• _EXERCISE INSTRUCTIONS_:
Lines from the first one down to the one containing "are the same. *)" in the data below are the only ones needed; please return them exactly, both ends included.

Collected data
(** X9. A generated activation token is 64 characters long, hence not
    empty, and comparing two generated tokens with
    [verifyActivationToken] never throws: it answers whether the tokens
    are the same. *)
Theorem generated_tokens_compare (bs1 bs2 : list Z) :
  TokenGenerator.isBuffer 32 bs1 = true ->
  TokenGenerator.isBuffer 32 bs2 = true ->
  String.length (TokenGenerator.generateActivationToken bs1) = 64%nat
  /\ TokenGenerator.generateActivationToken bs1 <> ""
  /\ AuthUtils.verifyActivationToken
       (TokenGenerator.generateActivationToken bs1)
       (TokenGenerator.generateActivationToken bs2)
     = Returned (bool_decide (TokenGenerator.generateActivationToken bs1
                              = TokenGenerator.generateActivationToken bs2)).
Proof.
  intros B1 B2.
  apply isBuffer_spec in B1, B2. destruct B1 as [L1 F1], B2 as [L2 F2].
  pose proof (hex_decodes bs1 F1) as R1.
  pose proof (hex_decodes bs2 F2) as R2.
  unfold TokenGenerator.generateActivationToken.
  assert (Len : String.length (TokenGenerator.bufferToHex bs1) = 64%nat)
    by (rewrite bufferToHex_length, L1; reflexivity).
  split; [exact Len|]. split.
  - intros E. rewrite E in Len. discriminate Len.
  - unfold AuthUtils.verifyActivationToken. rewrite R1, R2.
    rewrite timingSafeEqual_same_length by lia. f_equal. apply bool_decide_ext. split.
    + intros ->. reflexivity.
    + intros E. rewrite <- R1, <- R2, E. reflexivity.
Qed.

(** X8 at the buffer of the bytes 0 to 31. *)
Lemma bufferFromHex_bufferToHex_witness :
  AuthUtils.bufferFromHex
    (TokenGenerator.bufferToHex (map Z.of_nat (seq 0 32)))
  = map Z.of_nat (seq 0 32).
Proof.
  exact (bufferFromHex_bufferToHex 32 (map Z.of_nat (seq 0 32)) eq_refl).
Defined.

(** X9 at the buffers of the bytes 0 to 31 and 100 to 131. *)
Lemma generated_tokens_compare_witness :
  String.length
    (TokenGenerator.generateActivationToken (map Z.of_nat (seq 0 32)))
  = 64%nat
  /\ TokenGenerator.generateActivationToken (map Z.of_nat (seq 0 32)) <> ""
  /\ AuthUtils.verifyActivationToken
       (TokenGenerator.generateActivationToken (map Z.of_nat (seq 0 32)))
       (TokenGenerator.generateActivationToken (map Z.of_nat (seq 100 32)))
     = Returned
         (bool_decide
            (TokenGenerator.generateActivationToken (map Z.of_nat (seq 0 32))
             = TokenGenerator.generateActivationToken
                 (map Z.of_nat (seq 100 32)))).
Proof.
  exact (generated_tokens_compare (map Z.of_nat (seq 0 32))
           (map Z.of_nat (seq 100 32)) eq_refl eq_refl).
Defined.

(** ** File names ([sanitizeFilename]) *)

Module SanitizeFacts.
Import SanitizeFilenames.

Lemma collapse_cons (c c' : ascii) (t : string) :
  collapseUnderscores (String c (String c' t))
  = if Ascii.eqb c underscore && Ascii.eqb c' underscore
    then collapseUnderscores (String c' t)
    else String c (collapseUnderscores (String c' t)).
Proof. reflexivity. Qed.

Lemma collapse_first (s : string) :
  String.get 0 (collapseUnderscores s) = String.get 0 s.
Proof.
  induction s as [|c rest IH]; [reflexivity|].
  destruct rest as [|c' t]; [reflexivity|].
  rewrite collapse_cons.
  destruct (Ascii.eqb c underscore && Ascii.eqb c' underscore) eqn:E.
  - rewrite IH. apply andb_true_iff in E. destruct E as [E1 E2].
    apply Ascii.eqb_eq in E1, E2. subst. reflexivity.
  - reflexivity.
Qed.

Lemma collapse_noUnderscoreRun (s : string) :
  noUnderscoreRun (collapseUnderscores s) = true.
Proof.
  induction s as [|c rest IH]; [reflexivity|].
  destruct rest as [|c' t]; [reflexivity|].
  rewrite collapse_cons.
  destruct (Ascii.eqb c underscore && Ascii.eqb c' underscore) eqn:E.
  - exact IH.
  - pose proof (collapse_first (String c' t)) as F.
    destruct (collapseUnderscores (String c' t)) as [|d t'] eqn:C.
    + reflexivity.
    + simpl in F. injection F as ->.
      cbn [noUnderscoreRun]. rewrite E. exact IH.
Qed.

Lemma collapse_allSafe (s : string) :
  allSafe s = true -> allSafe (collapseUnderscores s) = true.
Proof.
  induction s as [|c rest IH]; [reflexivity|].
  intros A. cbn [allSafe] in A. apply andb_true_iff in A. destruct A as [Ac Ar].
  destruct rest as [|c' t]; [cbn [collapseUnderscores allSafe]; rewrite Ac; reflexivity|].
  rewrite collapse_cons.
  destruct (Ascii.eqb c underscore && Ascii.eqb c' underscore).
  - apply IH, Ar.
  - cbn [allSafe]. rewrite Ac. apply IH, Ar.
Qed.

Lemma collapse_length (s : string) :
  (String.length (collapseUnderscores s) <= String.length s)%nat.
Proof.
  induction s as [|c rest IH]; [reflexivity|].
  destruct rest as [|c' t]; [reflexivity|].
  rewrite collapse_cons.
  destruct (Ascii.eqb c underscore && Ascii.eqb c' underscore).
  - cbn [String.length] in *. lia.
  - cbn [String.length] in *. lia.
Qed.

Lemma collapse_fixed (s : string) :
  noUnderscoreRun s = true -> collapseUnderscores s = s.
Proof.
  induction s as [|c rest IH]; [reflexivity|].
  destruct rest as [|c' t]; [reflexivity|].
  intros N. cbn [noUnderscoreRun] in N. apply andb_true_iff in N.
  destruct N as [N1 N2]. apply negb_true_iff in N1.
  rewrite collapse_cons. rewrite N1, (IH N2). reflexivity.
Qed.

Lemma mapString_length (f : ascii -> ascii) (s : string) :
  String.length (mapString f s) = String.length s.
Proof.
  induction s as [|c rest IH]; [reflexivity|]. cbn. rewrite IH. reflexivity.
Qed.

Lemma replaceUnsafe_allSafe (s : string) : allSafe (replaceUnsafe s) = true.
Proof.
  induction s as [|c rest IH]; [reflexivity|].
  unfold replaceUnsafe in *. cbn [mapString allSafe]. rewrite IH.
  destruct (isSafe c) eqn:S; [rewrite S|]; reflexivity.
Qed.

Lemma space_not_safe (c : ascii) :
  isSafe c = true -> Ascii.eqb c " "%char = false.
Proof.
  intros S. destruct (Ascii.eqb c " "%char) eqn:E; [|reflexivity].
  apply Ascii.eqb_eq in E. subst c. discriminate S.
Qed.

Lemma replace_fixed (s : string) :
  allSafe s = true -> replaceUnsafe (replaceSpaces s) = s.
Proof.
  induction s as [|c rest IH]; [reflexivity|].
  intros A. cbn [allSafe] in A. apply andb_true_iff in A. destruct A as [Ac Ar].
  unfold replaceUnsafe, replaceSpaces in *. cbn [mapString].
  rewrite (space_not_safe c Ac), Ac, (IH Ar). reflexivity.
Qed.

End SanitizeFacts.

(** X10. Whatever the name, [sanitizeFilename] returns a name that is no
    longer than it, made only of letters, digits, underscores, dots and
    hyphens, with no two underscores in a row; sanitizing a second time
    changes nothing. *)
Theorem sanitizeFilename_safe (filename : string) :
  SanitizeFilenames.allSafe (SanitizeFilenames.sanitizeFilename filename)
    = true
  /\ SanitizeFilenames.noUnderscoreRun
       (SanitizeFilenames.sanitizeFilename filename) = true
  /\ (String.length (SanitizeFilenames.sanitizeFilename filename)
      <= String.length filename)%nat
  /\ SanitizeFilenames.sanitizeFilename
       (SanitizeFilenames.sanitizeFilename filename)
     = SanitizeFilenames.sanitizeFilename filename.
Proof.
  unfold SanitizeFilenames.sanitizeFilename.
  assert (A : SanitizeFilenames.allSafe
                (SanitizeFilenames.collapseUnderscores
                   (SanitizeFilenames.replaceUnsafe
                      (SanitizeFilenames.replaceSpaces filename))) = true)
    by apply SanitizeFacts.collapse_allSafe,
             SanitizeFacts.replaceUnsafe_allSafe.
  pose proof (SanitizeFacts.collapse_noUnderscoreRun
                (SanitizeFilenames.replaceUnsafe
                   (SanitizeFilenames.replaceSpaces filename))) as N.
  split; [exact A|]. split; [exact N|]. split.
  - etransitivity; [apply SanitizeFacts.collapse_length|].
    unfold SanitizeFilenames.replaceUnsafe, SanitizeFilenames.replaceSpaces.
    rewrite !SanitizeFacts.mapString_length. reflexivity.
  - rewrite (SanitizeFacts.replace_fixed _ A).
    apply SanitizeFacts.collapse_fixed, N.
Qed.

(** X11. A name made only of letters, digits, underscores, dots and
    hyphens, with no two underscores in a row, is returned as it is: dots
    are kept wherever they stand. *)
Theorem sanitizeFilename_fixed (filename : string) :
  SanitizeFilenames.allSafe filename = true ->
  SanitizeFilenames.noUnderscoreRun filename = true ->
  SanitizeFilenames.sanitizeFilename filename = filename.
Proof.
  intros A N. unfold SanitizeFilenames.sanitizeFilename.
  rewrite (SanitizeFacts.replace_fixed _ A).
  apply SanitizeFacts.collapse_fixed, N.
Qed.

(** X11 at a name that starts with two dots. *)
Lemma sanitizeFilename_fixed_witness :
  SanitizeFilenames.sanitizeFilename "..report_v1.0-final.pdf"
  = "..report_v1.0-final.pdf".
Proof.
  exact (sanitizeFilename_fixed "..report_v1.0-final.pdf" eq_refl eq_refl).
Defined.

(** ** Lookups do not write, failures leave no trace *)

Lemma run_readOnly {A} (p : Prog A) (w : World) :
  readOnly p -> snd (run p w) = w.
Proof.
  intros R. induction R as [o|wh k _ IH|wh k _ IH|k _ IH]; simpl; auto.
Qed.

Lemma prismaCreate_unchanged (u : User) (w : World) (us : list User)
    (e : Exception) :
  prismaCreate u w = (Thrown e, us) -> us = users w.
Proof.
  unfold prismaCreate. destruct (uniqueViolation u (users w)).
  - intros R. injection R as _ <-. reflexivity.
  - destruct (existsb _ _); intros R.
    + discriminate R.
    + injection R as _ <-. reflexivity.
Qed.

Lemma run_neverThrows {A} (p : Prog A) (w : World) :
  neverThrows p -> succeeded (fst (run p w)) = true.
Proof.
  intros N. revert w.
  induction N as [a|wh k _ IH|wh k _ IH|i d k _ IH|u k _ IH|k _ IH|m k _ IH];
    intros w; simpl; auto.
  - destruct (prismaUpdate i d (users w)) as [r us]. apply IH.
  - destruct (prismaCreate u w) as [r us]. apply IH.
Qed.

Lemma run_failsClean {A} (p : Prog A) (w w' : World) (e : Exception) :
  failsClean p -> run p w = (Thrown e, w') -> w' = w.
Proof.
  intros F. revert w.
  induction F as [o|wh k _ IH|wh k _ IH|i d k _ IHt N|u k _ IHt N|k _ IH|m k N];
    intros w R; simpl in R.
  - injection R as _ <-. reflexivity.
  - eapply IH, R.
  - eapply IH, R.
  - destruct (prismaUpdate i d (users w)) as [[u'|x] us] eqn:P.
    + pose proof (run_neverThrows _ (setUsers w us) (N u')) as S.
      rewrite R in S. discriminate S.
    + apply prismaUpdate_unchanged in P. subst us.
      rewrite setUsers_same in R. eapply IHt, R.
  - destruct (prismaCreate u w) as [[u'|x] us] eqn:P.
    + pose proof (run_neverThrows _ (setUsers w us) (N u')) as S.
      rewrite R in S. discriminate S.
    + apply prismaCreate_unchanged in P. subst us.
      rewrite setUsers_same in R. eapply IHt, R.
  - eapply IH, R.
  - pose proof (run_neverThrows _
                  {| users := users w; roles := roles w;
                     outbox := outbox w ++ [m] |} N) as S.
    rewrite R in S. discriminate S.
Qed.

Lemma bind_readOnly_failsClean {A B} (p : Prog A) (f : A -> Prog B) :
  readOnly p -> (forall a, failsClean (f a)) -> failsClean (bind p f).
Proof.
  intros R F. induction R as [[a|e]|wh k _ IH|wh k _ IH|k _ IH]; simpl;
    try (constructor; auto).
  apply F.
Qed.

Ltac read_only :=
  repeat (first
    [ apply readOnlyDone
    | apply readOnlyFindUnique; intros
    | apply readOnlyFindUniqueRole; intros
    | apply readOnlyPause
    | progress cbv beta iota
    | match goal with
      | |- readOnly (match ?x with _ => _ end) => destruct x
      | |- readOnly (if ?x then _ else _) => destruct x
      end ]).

• _RESPONSE TO THE EXERCISE_:
(** X9. A generated activation token is 64 characters long, hence not
    empty, and comparing two generated tokens with
    [verifyActivationToken] never throws: it answers whether the tokens
    are the same. *)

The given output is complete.